4. Conclusion.............................................................................................................................22
References......................................................................................................................................22
PART 1
1. Executive Summary
The report presents the findings of a two-part big data and database management assignment. In
Part 1, a database structure was created by combining ERDs (Entity-Relationship Diagrams). On
the tourPedia database, the query operations from Part 2 were completed successfully. The
exercise provided hands-on practise using datasets and a variety of data manipulation and
querying techniques.
2. Introduction
Today's world, where organisations must deal with enormous amounts of data, has made the use
of big data databases more crucial. Data is being produced at a rate that has never been seen
before thanks to technological advancements and the availability of high-speed internet. For
organisations to stay competitive, managing this data and gaining insights from it has become
essential. Big data technologies like MongoDB, a NoSQL document-oriented database that is
commonly used for big data applications, have emerged as a result of this (Chong & Fan, 2019).
The implementation of a big data database using MongoDB, which was created by fusing the
unique databases of each group member, will be covered in this report. The report will give an
overview of each member's individual databases, describe how these databases were integrated,
discuss the decisions that were made during implementation, and offer a critical assessment of
the chosen database solution. We will also assess the finished database's usability and utility
from the viewpoint of the end user (Diogo & Santos, 2020).
The result aims to give readers a thorough grasp of how to create a large data database using
MongoDB and the advantages it may offer businesses. This report intends to assist people and
organisations considering using a big data database solution to meet their data management
requirements.
3. Methodology
Each group member provided their unique database ideas from assessment 1 as part of the
collaborative methodology utilised to create the big data database using MongoDB. To find
improvement opportunities and ensure the separate databases were compatible with MongoDB,
the procedure required a comprehensive evaluation and review of each database.
3.1. Critical Analysis of Asim Khan Database (ERD)

Most of the entities have been identified in this ERD. Some important entities are
Online_Bookings, Referrals, and Insurance Provider that provide unique aspect of this ERD.
3.2. Critical Analysis of Muhammad Salman Database (ERD)

In this ERD, we have some unique entities such as Medical_Test, Therapy_Session,
Therapy_Type, and Patient Vital Signs.
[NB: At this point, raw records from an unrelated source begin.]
(* ===== verification/ProcEvents.v ===== *)
(** * Process events and their observers (procfs.rs)

    The device as a state machine over everything that changes it: requests of
    any view, subscriptions, the host's reports, and the deliveries that publications
    and subscriptions make after they have released the device, in any order. A
    subscriber gets the whole history of its process, replayed and live, each event
    once; an ordered one gets the replay first. A caller that publishes twice is not
    held back here until its first deliveries are made, as it is in the code: the
    code's runs are among those of the relation. *)
From S2P Require Import Prelude RustStd ApTypes ApServer Namespace NamespaceFacts Process ProcessFacts ProcFs ProcFsFacts.

Inductive sub_kind : Set := EventSub | IoSub | InputSub | OutputSub.
Global Instance sub_kind_eq_dec : EqDecision sub_kind.
Proof. solve_decision. Defined.

Section events.
Context {X : Type} (descriptors_json : gmap Z string → bytes).
Context (parse_exec : bytes → option ExecSpec).
Local Abbreviation Tree := (ptree X).
Implicit Types (s : ProcState X) (self : View X) (p : Pid) (o : Z).

Definition observers (k : sub_kind) s : gmap Pid (list Z) :=
  match k with
  | EventSub => event_observers s
  | IoSub => io_observers s
  | InputSub => input_observers s
  | OutputSub => output_observers s
  end.
Definition note_of (k : sub_kind) (e : ProcessEvent) : option notification :=
  match k with
  | EventSub => event_note e
  | IoSub => io_note e
  | InputSub => input_note e
  | OutputSub => output_note e
  end.
Definition subscribe_as (k : sub_kind) (pid_text : string) (o : Z) : Op (ProcState X) unit :=
  match k with
  | EventSub => subscribe_process_events pid_text o
  | IoSub => subscribe_process_io pid_text o
  | InputSub => subscribe_process_input pid_text o
  | OutputSub => subscribe_process_output pid_text o
  end.

Definition registered (k : sub_kind) p o s : Prop := o ∈ default [] (observers k s !! p).
Global Instance registered_dec k p o s : Decision (registered k p o s).
Proof. unfold registered. apply _. Defined.
Definition history p s : list ProcessEvent := default [] (event_history s !! p).

(** What observer [o] was sent about process [p], and what it is still to be sent. *)
Definition pick o p (x : note_to) : option notification :=
  let '(o', p', n) := x in if bool_decide (o' = o ∧ p' = p) then Some n else None.
Definition sent o p s : list notification := omap (pick o p) (delivered s).
Definition coming o p s : list notification :=
  omap (pick o p) (under_way (sinks s) ≫= dl_rest).

(** A sink never used before. *)
Definition mentions o (d : Delivery) : Prop := ∃ x, x ∈ dl_rest d ∧ x.1.1 = o.
Definition fresh_sink o s : Prop :=
  (∀ p, sent o p s = []) ∧ (∀ d, d ∈ under_way (sinks s) → ¬ mentions o d) ∧
  ∀ k p, ¬ registered k p o s.

Inductive proc_step : ProcState X → ProcState X → Prop :=
  | ps_call self req s s' r :
      transport_call (H := ProcFs_FileServer descriptors_json parse_exec self) req s = (s', r) →
      proc_step s s'
  | ps_subscribe k pid_text o s s' r :
      fresh_sink o s → subscribe_as k pid_text o s = (s', r) → proc_step s s'
  | ps_deliver n s s' : deliver n s = Some s' → proc_step s s'
  | ps_exit p code s : proc_step s (record_exit p code s)
  | ps_runner p output code s : proc_step s (runner_finished p output code s)
  | ps_bind p h s : proc_step s (bind_live_namespace p h s)
  | ps_live h g s : proc_step s (live_change h g s)
  | ps_view root par src creds run s : proc_step s (new_view root par src creds run s).1.

(** ** States that differ in neither events nor observers *)

Record quiet s s' : Prop := {
  q_table : rtc table_step (table s) (table s');
  q_history : event_history s' = event_history s;
  q_observers k : observers k s' = observers k s;
  q_sinks : sinks s' = sinks s;
}.
Global Instance quiet_preorder : PreOrder quiet.
Proof.
  split.
  - intros s. constructor; done.
  - intros x y z [H1 H2 H3 H4] [K1 K2 K3 K4].
    constructor; [by etrans|congruence| |congruence]. intros k. by rewrite K3.
Qed.

Lemma quiet_fids g s : quiet s (set_p_fids g s).
Proof. by constructor. Qed.
Lemma quiet_table g s : table_step (table s) (g (table s)) → quiet s (set_table g s).
Proof. intros Hg. constructor; try done. by apply rtc_once. Qed.
Lemma quiet_views g k s : quiet s (set_views g k s).
Proof. by constructor. Qed.
Lemma quiet_lives l g s : quiet s (set_lives l g s).
Proof. by constructor. Qed.
Lemma quiet_runner g s : quiet s (set_runner_tasks g s).
Proof. by constructor. Qed.
Lemma quiet_streams i out e s : quiet s (set_streams i out e id s).
Proof. by constructor. Qed.
Lemma quiet_rebind self n p s : quiet s (rebind_proc_spawners self n p s).1.
Proof.
  destruct (rebind_proc_spawners self n p s) as [s' n'] eqn:H.
  apply rebind_frame in H as (views & k & -> & _). apply quiet_views.
Qed.
#[local] Hint Resolve quiet_fids quiet_views quiet_lives quiet_runner quiet_streams
  step_modify : alan.

Lemma reject_quiet {A} p : step_rel quiet (reject_spawn (A := A) (X := X) p).
Proof.
  unfold reject_spawn. apply step_bind; [apply _| |intros; apply step_fail; apply _].
  apply step_modify. intros s. apply quiet_table, step_discard.
Qed.
Lemma node_of_quiet self f : step_rel quiet (proc_node_of self f).
Proof. unfold proc_node_of. msteps. Qed.
Lemma walk_names_quiet n names cur : step_rel quiet (proc_walk_names (X := X) n names cur).
Proof. revert n. induction names; intros n; simpl; msteps. Qed.
Lemma begin_clone_quiet self : step_rel quiet (begin_clone self).
Proof.
  intros s. unfold begin_clone, child_namespace_for_spawn.
  destruct (source_snapshot (ctx_namespace self) s) as [n gen].
  pose proof (quiet_rebind self
    (child_with_path_substitution CHILD_PID_PLACEHOLDER (dec_string_Z (next (table s))) n)
    (next (table s)) s) as Hq.
  destruct (rebind_proc_spawners _ _ _ s) as [s1 n1]. simpl in *.
  etrans; [exact Hq|]. apply (quiet_table (λ _, _)).
  exact (step_begin _ _ _ (λ _, (n1, gen))).
Qed.
Lemma buffer_quiet key offset data limit :
  step_rel quiet (buffer_at (X := X) key offset data limit).
Proof.
  unfold buffer_at. msteps.
Qed.
Lemma read_stream_quiet st offset count : step_rel quiet (read_stream (X := X) st offset count).
Proof. unfold read_stream. msteps. Qed.
#[local] Hint Resolve reject_quiet node_of_quiet walk_names_quiet begin_clone_quiet
  buffer_quiet read_stream_quiet : alan.
Lemma walk_quiet self f newfid names : step_rel quiet (proc_walk self f newfid names).
Proof. unfold proc_walk. msteps; auto with alan. Qed.
Lemma open_quiet self f m : step_rel quiet (proc_open self f m).
Proof. unfold proc_open. msteps; auto with alan. Qed.
Lemma read_quiet self f offset count :
  step_rel quiet (proc_read descriptors_json self f offset count).
Proof. unfold proc_read. msteps. Qed.
Lemma stat_quiet self f : step_rel quiet (proc_stat descriptors_json self f).
Proof. unfold proc_stat. msteps. Qed.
We can use these entities to expand the scope of our
final database further.
The addition of the Medical_Test, Therapy_Session, Therapy_Type, and Patient Vital Signs
entities in the ERD greatly increases the scope and functionality of the final database solution.
These organisations offer extra channels for healthcare data collection and processing, which is
crucial for supporting clinical activities like disease diagnosis, chronic condition management,
and patient progress tracking.
An elegant technique that successfully represents the intricacy of the relationships between the
entities is the resolution of many-to-many interactions by including a junction table or alternate
entity. This method guarantees correct data recording and removes the chance of duplicate or
inconsistent data.
The association names and cardinalities offer a precise and thorough representation of the
connections between the database's elements. This feature makes it easier to navigate between
related entities and ensures that data is correctly associated with the appropriate entity,
improving data usability and streamlining data processing.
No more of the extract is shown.